(** X19: the [length] of a list is its length when it was made.  A new
    list has the property [length], the number of its elements; its [get]
    gives the element at an index within the list, and the host's
    [undefined] past the end.  [set] at the index one past the last
    element appends the value, which [get] then finds there, but the
    property [length] still holds the old number. *)
Theorem list_length_is_fixed_at_construction fuel items val ark :
  let this := (length (heap ark) + 2)%nat in
  let ark1 := snd (newList items ark) in
  let n := Z.of_nat (length items) in
  newList items ark = (Ok (Object this), ark1)
  ∧ PropRef_get (Object this) "length" ark1 = (Ok (Num n), ark1)
  ∧ (∀ index,
       callNative (S fuel) (List_get this) [Num (Z.of_nat index)] ark1
       = (match items !! index with Some elem => Ok elem | None => HostUndefined end,
          ark1))
  ∧ let ark2 := snd (callNative (S fuel) (List_set this) [Num n; val] ark1) in
    callNative (S fuel) (List_set this) [Num n; val] ark1 = (Ok val, ark2)
    ∧ callNative (S fuel) (List_get this) [Num n] ark2 = (Ok val, ark2)
    ∧ PropRef_get (Object this) "length" ark2 = (Ok (Num n), ark2).
Proof.
  intros this ark1 n.
  assert (heap ark1 !! this
          = Some (List [("get", Object (length (heap ark)));
                        ("set", Object (length (heap ark) + 1));
                        ("length", Num n)] items)) as Hthis.
  { subst ark1 this. unfold newList, bind, new, ret. simpl.
    rewrite lookup_app_r by (rewrite !length_app; simpl; lia).
    rewrite !length_app. simpl.
    replace (_ - _)%nat with 0%nat by lia. simpl.
    by rewrite Nat.add_1_r. }
  pose proof (lookup_lt_Some _ _ _ Hthis) as Hlt.
  split.
  { subst ark1 this. unfold newList, bind, new, ret. simpl.
    rewrite !length_app. simpl. do 3 f_equal. lia. }
  split.
  { unfold PropRef_get. by rewrite Hthis. }
  split.
  { intros index. cbn [callNative]. rewrite Hthis. unfold List_index, Num.
    destruct (Z.of_nat index <? 0)%Z eqn:Hneg; [apply Z.ltb_lt in Hneg; lia|].
    by rewrite Nat2Z.id. }
  intros ark2.
  assert (callNative (S fuel) (List_set this) [Num n; val] ark1
          = (Ok val, mkState (stack ark1) (arrays ark1)
                       (<[this := List [("get", Object (length (heap ark)));
                                        ("set", Object (length (heap ark) + 1));
                                        ("length", Num n)] (items ++ [val])]>
                          (heap ark1)))) as Hset.
  { cbn [callNative]. rewrite Hthis. unfold List_assign, Num.
    destruct (n <? 0)%Z eqn:Hneg; [apply Z.ltb_lt in Hneg; lia|].
    subst n. rewrite Nat2Z.id, Nat.ltb_irrefl, Nat.eqb_refl. done. }
  subst ark2. rewrite Hset. simpl. split; [done|].
  split.
  - cbn [callNative]. simpl. rewrite list_lookup_insert_eq by done.
    unfold List_index, Num.
    destruct (n <? 0)%Z eqn:Hneg; [apply Z.ltb_lt in Hneg; lia|].
    subst n. rewrite Nat2Z.id. by rewrite lookup_app_r, Nat.sub_diag by lia.
  - unfold PropRef_get. simpl. by rewrite list_lookup_insert_eq by done.
Qed.
(** X12 on the second fetch of a connection whose first fetch received a
    cookie. *)
Lemma fetch_page_keeps_cookie_witness :
  let s := (GoogleConnection.fetch_page true network_cookie sample_netloc
              sample_relurl "/search?q=x" (connected network_cookie)).2 in
  let s' := (GoogleConnection.fetch_page true network_cookie sample_netloc
               sample_relurl "/search?q=x&start=10" s).2 in
  GoogleConnection.cookie s = "NID=abc"
  /\ GoogleConnection.cookie s' = GoogleConnection.cookie s
  /\ cookies_sent (GoogleConnection.trace s')
     = (cookies_sent (GoogleConnection.trace s)
          ++ replicate (GoogleConnection.n_get s' - GoogleConnection.n_get s)
               (GoogleConnection.cookie s))%list.
Proof.
  cbn zeta. split; [vm_compute; reflexivity|].
  apply (fetch_page_keeps_cookie true network_cookie sample_netloc sample_relurl
           "/search?q=x&start=10").
  vm_compute. discriminate.
Defined.

(** X13 on a connection that is reset once. *)
Lemma fetch_page_retry_succeeds_witness :
  exists s',
    GoogleConnection.fetch_page true network_reset_once sample_netloc
      sample_relurl "/search?q=x" (connected network_reset_once)
    = (Ok "<html>results</html>", s')
    /\ GoogleConnection.n_get s' = 2%nat
    /\ GoogleConnection.n_connect s' = 2%nat
    /\ GoogleConnection._resp s' = Some (ok_response "<html>results</html>").
Proof.
  refine (fetch_page_retry_succeeds true network_reset_once sample_netloc
            sample_relurl "/search?q=x" (connected network_reset_once)
            "www.google.com" OSError (ok_response "<html>results</html>")
            _ _ _ _ _ _);
    vm_compute; reflexivity.
Defined.

(** X14 on the renewal of a connection when the network is gone, and on
    a host that the library refuses. *)
Lemma new_connection_outcome_witness :
  (let r := (GoogleConnection.new_connection network_down None None
               (connected network_down)).1 in
   let s' := (GoogleConnection.new_connection network_down None None
                (connected network_down)).2 in
   GoogleConnection._host s' = Some "www.google.com"
   /\ GoogleConnection._port s' = None
   /\ GoogleConnection.n_get s' = 0%nat
   /\ GoogleConnection.cookie s' = ""
   /\ GoogleConnection.n_connect s' = 2%nat
   /\ (GoogleConnection.connect_outcome network_down 1 = None -> r = Ok tt)
   /\ (GoogleConnection.connect_outcome network_down 1 <> None ->
       exists msg, r = Raise (GoogleConnectionError msg)))
  /\ (let r := (GoogleConnection.new_connection network_bad_port
                  (Some "www.google.com:x") None (connected network_bad_port)).1 in
      let s' := (GoogleConnection.new_connection network_bad_port
                   (Some "www.google.com:x") None (connected network_bad_port)).2 in
      GoogleConnection._host s' = Some "www.google.com:x"
      /\ GoogleConnection._port s' = None
      /\ GoogleConnection.n_get s' = 0%nat
      /\ GoogleConnection.cookie s' = ""
      /\ r = Raise (InvalidURL "nonnumeric port: 'x'")
      /\ GoogleConnection.n_connect s' = 1%nat).
Proof.
  split.
  - refine (new_connection_outcome network_down None None
              (connected network_down) "www.google.com" _).
    vm_compute. reflexivity.
  - refine (new_connection_outcome network_bad_port (Some "www.google.com:x")
              None (connected network_bad_port) "www.google.com:x" _).
    vm_compute. reflexivity.
Defined.

(** X15 on a network where every GET fails with [HTTPException], and on
    one that redirects to a host that the library refuses. *)
Lemma fetch_page_only_connection_errors_witness :
  (http_failures_only network_http_errors
   /\ connection_or_library_error network_http_errors
        (GoogleConnection.fetch_page true network_http_errors sample_netloc
           sample_relurl "/search?q=x" (connected network_http_errors)).1)
  /\ (http_failures_only network_bad_port
      /\ connection_or_library_error network_bad_port
           (GoogleConnection.fetch_page true network_bad_port sample_netloc
              sample_relurl "/search?q=x" (connected network_bad_port)).1
      /\ (GoogleConnection.fetch_page true network_bad_port sample_netloc
            sample_relurl "/search?q=x" (connected network_bad_port)).1
         = Raise (InvalidURL "nonnumeric port: 'x'")).
Proof.
  assert (H : http_failures_only network_http_errors).
  { split.
    - intros n e He. cbn in He. injection He as <-. reflexivity.
    - intros n resp He. cbn in He. discriminate He. }
  assert (H' : http_failures_only network_bad_port).
  { split.
    - intros n e He. cbn in He. discriminate He.
    - intros n resp He Hst. cbn in He. injection He as <-. cbn in Hst.
      discriminate Hst. }
  split; [split; [exact H|] | split; [exact H' | split]].
  - apply (fetch_page_only_connection_errors true network_http_errors
             sample_netloc sample_relurl "/search?q=x"
             (connected network_http_errors) "www.google.com" H).
    vm_compute. reflexivity.
  - apply (fetch_page_only_connection_errors true network_bad_port
             sample_netloc sample_relurl "/search?q=x"
             (connected network_bad_port) "www.google.com" H').
    vm_compute. reflexivity.
  - vm_compute. reflexivity.
Defined.
(* ===== verification/_CoqProject ===== *)
-Q . S2P
Prelude.v
Checksum.v
StpTypes.v
StpMd5.v
StpBpdu.v
StpVector.v
StpTo.v
StpHeap.v
StpStatmch.v
StpMachines.v
StpPort.v
StpRoletrns.v
StpTopoch.v
StpPortinfo.v
StpRolesel.v
StpTransmit.v
StpFrame.v
StpReceive.v
StpStpm.v
StpSafety.v
StpIn.v
StpMgmt.v
StpCommand.v
StpUid.v
StpManage.v
StpDaemon.v
StpMd5Props.v
StpMgmtSafety.v
StpClear.v
StpRequest.v
StpExample.v
StpCodec.v
StpMachineProps.v
StpRoleselProps.v
StpInProps.v
StpRequestSafety.v
StpUidProps.v
StpMgmtProps.v
StpEngineProps.v
Chain.v
DhcpTbl.v
DhcpUnres.v
DhcpSnp.v
DhcpOptions.v
DhcpPkt.v
DhcpTable.v
DhcpBind.v
DhcpUnresProps.v
DhcpHandle.v
DhcpAging.v
DhcpV6.v
DhcpAdmin.v
DhcpOptionsProps.v
DhcpRun.v
DhcpExample.v
DhcpProps.v
DList.v
IgmpL2mc.v
IgmpL2mcProps.v
IgmpSnp.v
IgmpList.v
IgmpGroup.v
IgmpGroupProps.v
IgmpInv.v
IgmpTimer.v
IgmpFrame.v
IgmpRecv.v
Mld.v
IgmpDevice.v
IgmpCreate.v
IgmpNewGroup.v
IgmpFrameProps.v
IgmpReport.v
IgmpTimerProps.v
IgmpSafe.v
IgmpSwitch.v
MldSafe.v
IgmpExample.v
IgmpProps.v
MldProps.v
(** An invariant of the body is an invariant of the loop. *)
Lemma foldM_inv {A S} (P : S → Prop) (f : A → S → outcome S) l :
  (∀ x s s', x ∈ l → P s → f x s = Done s' → P s') →
  ∀ s s', P s → foldM f l s = Done s' → P s'.
Proof.
  induction l as [|x l IH]; intros Hf s s' Hs; simpl; [naive_solver|].
  intros (s1 & E1 & E2)%obind_Done. eapply IH; [|eapply Hf, E1|exact E2].
  - intros; eapply Hf; [right|..]; eauto.
  - left.
  - done.
Qed.

(** When the body returns on every state that satisfies [P], and keeps [P],
    the loop returns. *)
Lemma wp_foldM {A S} (P : S → Prop) (f : A → S → outcome S) l s :
  (∀ x s, x ∈ l → P s → wp (f x s) P) → P s → wp (foldM f l s) P.
Proof.
  revert s. induction l as [|x l IH]; intros s Hf Hs; simpl; [done|].
  apply wp_bind, (wp_mono _ P); [apply Hf; [left|done]|].
  intros s1 H1. apply IH; [|done]. intros y t Hy; apply Hf; by right.
Qed.

Lemma foldM_app {A S} (f : A → S → outcome S) l1 l2 s :
  foldM f (l1 ++ l2) s = let* s' := foldM f l1 s in foldM f l2 s'.
Proof.
  revert s. induction l1 as [|x l1 IH]; intros s; simpl; [done|].
  rewrite obind_assoc. destruct (f x s); simpl; auto.
Qed.

(** ** Record update *)

Class Setter {R T : Type} (proj : R → T) := set : T → R → R.
Arguments set {R T} proj {_} v r.

Notation "r <| f := v |>" := (set f v r)
  (at level 1, f at next level, v at level 200, left associativity,
   format "r <| f  :=  v |>") : stp_scope.

(** [solve_setter eta] builds the setter of the goal's projection from [eta],
    the record written as its constructor applied to its own projections. *)
Ltac solve_setter eta :=
  match goal with
  | |- @Setter ?R ?T ?proj =>
      exact (fun (v : T) (r : R) =>
               ltac:(let b := eval cbv beta delta [eta] in (eta r) in
                     let p := eval cbv beta in (proj r) in
                     let F := eval pattern p in b in
                     match F with
                     | ?G _ => let t := eval cbv beta in (G v) in exact t
                     end))
  end.

(** ** Machine integers

    The daemon is built for a 32-bit target (ILP32): [char] 8, [short] 16,
    [int] and [long] 32 bits.  Values are kept as [Z]; a store that can lose
    bits goes through one of the functions below. *)

Definition u8 (z : Z) : Z := z mod 2 ^ 8.
Definition u16 (z : Z) : Z := z mod 2 ^ 16.
Definition u32 (z : Z) : Z := z mod 2 ^ 32.
(** Conversion to a signed 32-bit [int]. *)
Definition i32 (z : Z) : Z := (z + 2 ^ 31) mod 2 ^ 32 - 2 ^ 31.

Lemma u8_range z : 0 ≤ u8 z < 256.
Proof. unfold u8. apply (Z.mod_pos_bound z (2 ^ 8)). lia. Qed.
Lemma u16_range z : 0 ≤ u16 z < 65536.
Proof. unfold u16. apply (Z.mod_pos_bound z (2 ^ 16)). lia. Qed.
Lemma u32_range z : 0 ≤ u32 z < 2 ^ 32.
Proof. unfold u32. apply (Z.mod_pos_bound z (2 ^ 32)). lia. Qed.

Lemma u8_small z : 0 ≤ z < 256 → u8 z = z.
Proof. intros. unfold u8. by apply Z.mod_small. Qed.
Lemma u16_small z : 0 ≤ z < 65536 → u16 z = z.
Proof. intros. unfold u16. by apply Z.mod_small. Qed.
Lemma u32_small z : 0 ≤ z < 2 ^ 32 → u32 z = z.
Proof. intros. unfold u32. by apply Z.mod_small. Qed.
Lemma i32_small z : - 2 ^ 31 ≤ z < 2 ^ 31 → i32 z = z.
Proof. intros. unfold i32. rewrite Z.mod_small; lia. Qed.

(** The C test [if (flags & MASK)]. *)
Definition bit_set (flags mask : Z) : bool := negb (Z.land flags mask =? 0).

(** ** Bytes in network order *)

(** [be_bytes n z]: the [n] low bytes of [z], most significant first, what
    [htons]/[htonl] followed by a copy leave in memory. *)
Fixpoint be_bytes (n : nat) (z : Z) : list Z :=
  match n with
  | O => []
  | S n' => u8 (Z.shiftr z (8 * Z.of_nat n')) :: be_bytes n' z
  end.

(** [be_val l]: the number read by [ntohs]/[ntohl] from these bytes. *)
Fixpoint be_val_aux (acc : Z) (l : list Z) : Z :=
  match l with
  | [] => acc
  | b :: l' => be_val_aux (acc * 256 + b) l'
  end.
Definition be_val (l : list Z) : Z := be_val_aux 0 l.

Definition is_byte (b : Z) : Prop := 0 ≤ b < 256.

Lemma length_be_bytes n z : length (be_bytes n z) = n.
Proof. induction n; simpl; auto. Qed.

Lemma be_bytes_byte n z : Forall is_byte (be_bytes n z).
Proof. induction n; simpl; constructor; auto. apply u8_range. Qed.

Lemma be_val_aux_bytes n z acc :
  be_val_aux acc (be_bytes n z) = acc * 2 ^ (8 * Z.of_nat n) + z mod 2 ^ (8 * Z.of_nat n).
Proof.
  revert acc. induction n as [|n IH]; intros acc.
  - simpl. rewrite Z.mod_1_r. lia.
  - cbn [be_bytes be_val_aux]. rewrite IH.
    set (k := 8 * Z.of_nat n).
    replace (8 * Z.of_nat (S n)) with (k + 8) by (unfold k; lia).
    assert (Hk : 0 ≤ k) by (unfold k; lia).
    rewrite Z.pow_add_r by lia. unfold u8.
    rewrite Z.shiftr_div_pow2 by lia.
    rewrite Z.rem_mul_r by (try apply Z.pow_nonzero; lia). lia.
Qed.

Lemma be_val_bytes n z : be_val (be_bytes n z) = z mod 2 ^ (8 * Z.of_nat n).
Proof. unfold be_val. rewrite be_val_aux_bytes. lia. Qed.

Lemma be_val_bytes2 z : 0 ≤ z < 65536 → be_val (be_bytes 2 z) = z.
Proof. intros. rewrite be_val_bytes. apply Z.mod_small. simpl; lia. Qed.
Lemma be_val_bytes4 z : 0 ≤ z < 2 ^ 32 → be_val (be_bytes 4 z) = z.
Proof. intros. rewrite be_val_bytes. apply Z.mod_small. simpl; lia. Qed.

(** ** Lists of pairs *)

Lemma NoDup_fst_inj {A B} (l : list (A * B)) p q :
  NoDup (l.*1) → p ∈ l → q ∈ l → p.1 = q.1 → p = q.
Proof.
  induction l as [|r l IH]; simpl; intros Hn Hp Hq E; [by apply not_elem_of_nil in Hp|].
  inversion_clear Hn as [|? ? Hr Hn']. apply elem_of_cons in Hp, Hq.
  destruct Hp as [->|Hp], Hq as [->|Hq]; [done|..|by apply IH].
  - destruct Hr. rewrite E. by apply list_elem_of_fmap_2.
  - destruct Hr. rewrite <- E. by apply list_elem_of_fmap_2.
Qed.

(** ** Automation *)

Create HintDb stp.
Create Rewrite HintDb stp_rw.
#[export] Hint Resolve u8_range u16_range u32_range be_bytes_byte : stp.
#[export] Hint Rewrite @obind_Done @deref_Done : stp_rw.

(** Splits every boolean conjunction and disjunction of the context and turns
    comparisons on [Z] into propositions. *)
Ltac bool_facts :=
  repeat match goal with
  | H : _ && _ = true |- _ => apply andb_true_iff in H; destruct H
  | H : _ || _ = false |- _ => apply orb_false_iff in H; destruct H
  | H : negb _ = true |- _ => apply negb_true_iff in H
  | H : negb _ = false |- _ => apply negb_false_iff in H
  | H : bool_decide _ = true |- _ => apply bool_decide_eq_true in H
  | H : bool_decide _ = false |- _ => apply bool_decide_eq_false in H
  | H : (_ =? _) = true |- _ => apply Z.eqb_eq in H
  | H : (_ =? _) = false |- _ => apply Z.eqb_neq in H
  | H : (_ <? _) = true |- _ => apply Z.ltb_lt in H
  | H : (_ <? _) = false |- _ => apply Z.ltb_ge in H
  | H : (_ <=? _) = true |- _ => apply Z.leb_le in H
  | H : (_ <=? _) = false |- _ => apply Z.leb_gt in H
  end.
::::
# Prompt
Word for word, restate the lines above from the line containing "(** The C test [if (flags & MASK)]. *)" through the line containing "Definition is_byte (b", with both included and nothing else.

# Worked solution
(** The C test [if (flags & MASK)]. *)
Definition bit_set (flags mask : Z) : bool := negb (Z.land flags mask =? 0).

(** ** Bytes in network order *)

(** [be_bytes n z]: the [n] low bytes of [z], most significant first, what
    [htons]/[htonl] followed by a copy leave in memory. *)
Fixpoint be_bytes (n : nat) (z : Z) : list Z :=
  match n with
  | O => []
  | S n' => u8 (Z.shiftr z (8 * Z.of_nat n')) :: be_bytes n' z
  end.

(** [be_val l]: the number read by [ntohs]/[ntohl] from these bytes. *)
Fixpoint be_val_aux (acc : Z) (l : list Z) : Z :=
  match l with
  | [] => acc
  | b :: l' => be_val_aux (acc * 256 + b) l'
  end.
Definition be_val (l : list Z) : Z := be_val_aux 0 l.

Definition is_byte (b : Z) : Prop := 0 ≤ b < 256.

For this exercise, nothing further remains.